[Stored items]
Lemma readWord_mono n m q s x : readWord n q s = Some x → (n ≤ m)%nat → readWord m q s = Some x.
Proof.
  revert m q s x. induction n as [|n IH]; [done|]. intros [|m] q s x H Hm; [lia|]. cbn [readWord] in *.
  destruct s as [|c s]; [done|]. destruct (c =? 34); [by apply IH; [|lia]|].
  destruct (c =? 92).
  { destruct (readEscape s) as [[bs s']|]; [|done]. cbn [mbind option_bind] in *.
    destruct (readWord n q s') as [y|] eqn:E; [|done]. by rewrite (IH m _ _ _ E ltac:(lia)). }
  destruct (negb q && blank c); [done|]. destruct (negb q && (c =? 39)); [done|].
  destruct (readWord n q s) as [y|] eqn:E; [|done]. by rewrite (IH m _ _ _ E ltac:(lia)).
Qed.

(** Bytes that mean themselves, inside quotes and outside. *)
Definition verbatim (q : bool) (c : Z) : Prop :=
  c ≠ 34 ∧ c ≠ 92 ∧ (q = false → c ≠ 39 ∧ c ≠ 32 ∧ c ≠ 9).

Lemma readWord_verbatim n q bs rest w r :
  Forall (verbatim q) bs → readWord n q rest = Some (w, r) →
  readWord (length bs + n) q (bs ++ rest) = Some (bs ++ w, r).
Proof.
  intros Hb Hr. induction Hb as [|c bs (H1 & H2 & H3) _ IH]; [done|]. cbn [length Nat.add app readWord].
  rewrite (proj2 (Z.eqb_neq _ _) H1), (proj2 (Z.eqb_neq _ _) H2), IH.
  destruct q; [done|]. destruct (H3 eq_refl) as (H4 & H5 & H6). unfold blank.
  by rewrite (proj2 (Z.eqb_neq _ _) H4), (proj2 (Z.eqb_neq _ _) H5), (proj2 (Z.eqb_neq _ _) H6).
Qed.

Lemma readWord_escape n q e bs rest w r :
  readEscape (e ++ rest) = Some (bs, rest) → readWord n q rest = Some (w, r) →
  readWord (S n) q (92 :: e ++ rest) = Some (bs ++ w, r).
Proof. intros He Hr. cbn [readWord Z.eqb Pos.eqb]. rewrite He. cbn [mbind option_bind]. by rewrite Hr. Qed.

(** What a piece of quoted text reads as. *)
Definition readsAs (e bs : list Z) : Prop :=
  ∀ n rest w r, readWord n true rest = Some (w, r) →
    readWord (length e + n) true (e ++ rest) = Some (bs ++ w, r).

Lemma readsAs_verbatim bs : Forall (verbatim true) bs → readsAs bs bs.
Proof. intros H n rest w r. by apply readWord_verbatim. Qed.
Lemma readsAs_escape e bs : (∀ rest, readEscape (e ++ rest) = Some (bs, rest)) → readsAs (92 :: e) bs.
Proof.
  intros He n rest w r Hr. apply (readWord_mono (S n)); [|cbn [length]; lia].
  by apply (readWord_escape n true e).
Qed.
Lemma readsAs_app e1 b1 e2 b2 : readsAs e1 b1 → readsAs e2 b2 → readsAs (e1 ++ e2) (b1 ++ b2).
Proof.
  intros H1 H2 n rest w r Hr. rewrite length_app, <-Nat.add_assoc, <-!app_assoc. by apply H1, H2.
Qed.

Section Quote_reads.
Context (up : Z → bool).

Lemma IsPrint_range r : IsPrint up r = true → 0x20 ≤ r ∧ r ≠ 0x7f.
Proof. unfold IsPrint. case_if; intros H; lia. Qed.

Lemma escaped_reads r : rune_ok r = true → readsAs (appendEscapedRune up r) (encode_rune r).
Proof.
  intros Hr. pose proof (encode_rune_split r Hr) as Hs. unfold appendEscapedRune.
  destruct ((r =? 34) || (r =? 92)) eqn:E1.
  { apply orb_prop in E1 as [->%Z.eqb_eq | ->%Z.eqb_eq]; by apply (readsAs_escape [_]). }
  destruct (IsPrint up r) eqn:E2.
  { apply readsAs_verbatim. destruct Hs as [[_ ->]|[_ Hs]].
    - repeat constructor; lia.
    - eapply Forall_impl; [done|]. intros b Hb. cbn beta in Hb. repeat split; lia. }
  assert (∀ c e, encode_rune c = [c] → (∀ rest, readEscape (e ++ rest) = Some ([c], rest)) →
    readsAs (92 :: e) (encode_rune c)) as Hone by (intros c e ->; apply readsAs_escape).
  repeat match goal with |- readsAs (if r =? ?k then _ else _) _ =>
    destruct (Z.eqb_spec r k) as [->|?]; [by apply (Hone k)|] end.
  assert (0 ≤ r ≤ 0x10FFFF) as Hrange by (unfold rune_ok in Hr; lia).
  destruct ((r <? 32) || (r =? 0x7f)) eqn:E3.
  { assert (encode_rune r = [r]) as -> by (destruct Hs as [[_ ->]|[? _]]; [done|lia]).
    apply (readsAs_escape (120 :: hexN 2 r)). intros rest. unfold readEscape. cbn [app Z.eqb Pos.eqb orb].
    rewrite readHex_hexN by lia. done. }
  rewrite Hr. cbn [negb]. destruct (r <? 0x10000) eqn:E4.
  - apply (readsAs_escape (117 :: hexN 4 r)). intros rest. unfold readEscape. cbn [app Z.eqb Pos.eqb orb].
    rewrite readHex_hexN by lia. done.
  - apply (readsAs_escape (85 :: hexN 8 r)). intros rest. unfold readEscape. cbn [app Z.eqb Pos.eqb orb].
    rewrite readHex_hexN by lia. done.
Qed.

Lemma quoteChunk_reads c : chunkOk c → readsAs (quoteChunk up c) c.2.
Proof.
  intros [(b & -> & Hb)|[Hr He]].
  - cbn [quoteChunk snd]. rewrite Z.eqb_refl. apply (readsAs_escape (120 :: hexN 2 b)). intros rest.
    unfold readEscape. cbn [app Z.eqb Pos.eqb orb]. rewrite readHex_hexN by lia. done.
  - rewrite He. destruct c as [r bs]. cbn [fst snd] in *. subst bs. unfold quoteChunk.
    pose proof (encode_rune_split r Hr) as Hs. pose proof (escaped_reads r Hr) as Hok.
    destruct (encode_rune r) as [|b [|b' bs]] eqn:E; [done| |done].
    destruct (Z.eqb_spec r RuneError) as [->|?]; [by vm_compute in E|done].
Qed.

Instructions to follow:
Scan the records above for the string "quoteChunk", then select every line that holds it.

Task result:
Lemma quoteChunk_reads c : chunkOk c → readsAs (quoteChunk up c) c.2.
  - cbn [quoteChunk snd]. rewrite Z.eqb_refl. apply (readsAs_escape (120 :: hexN 2 b)). intros rest.
  - rewrite He. destruct c as [r bs]. cbn [fst snd] in *. subst bs. unfold quoteChunk.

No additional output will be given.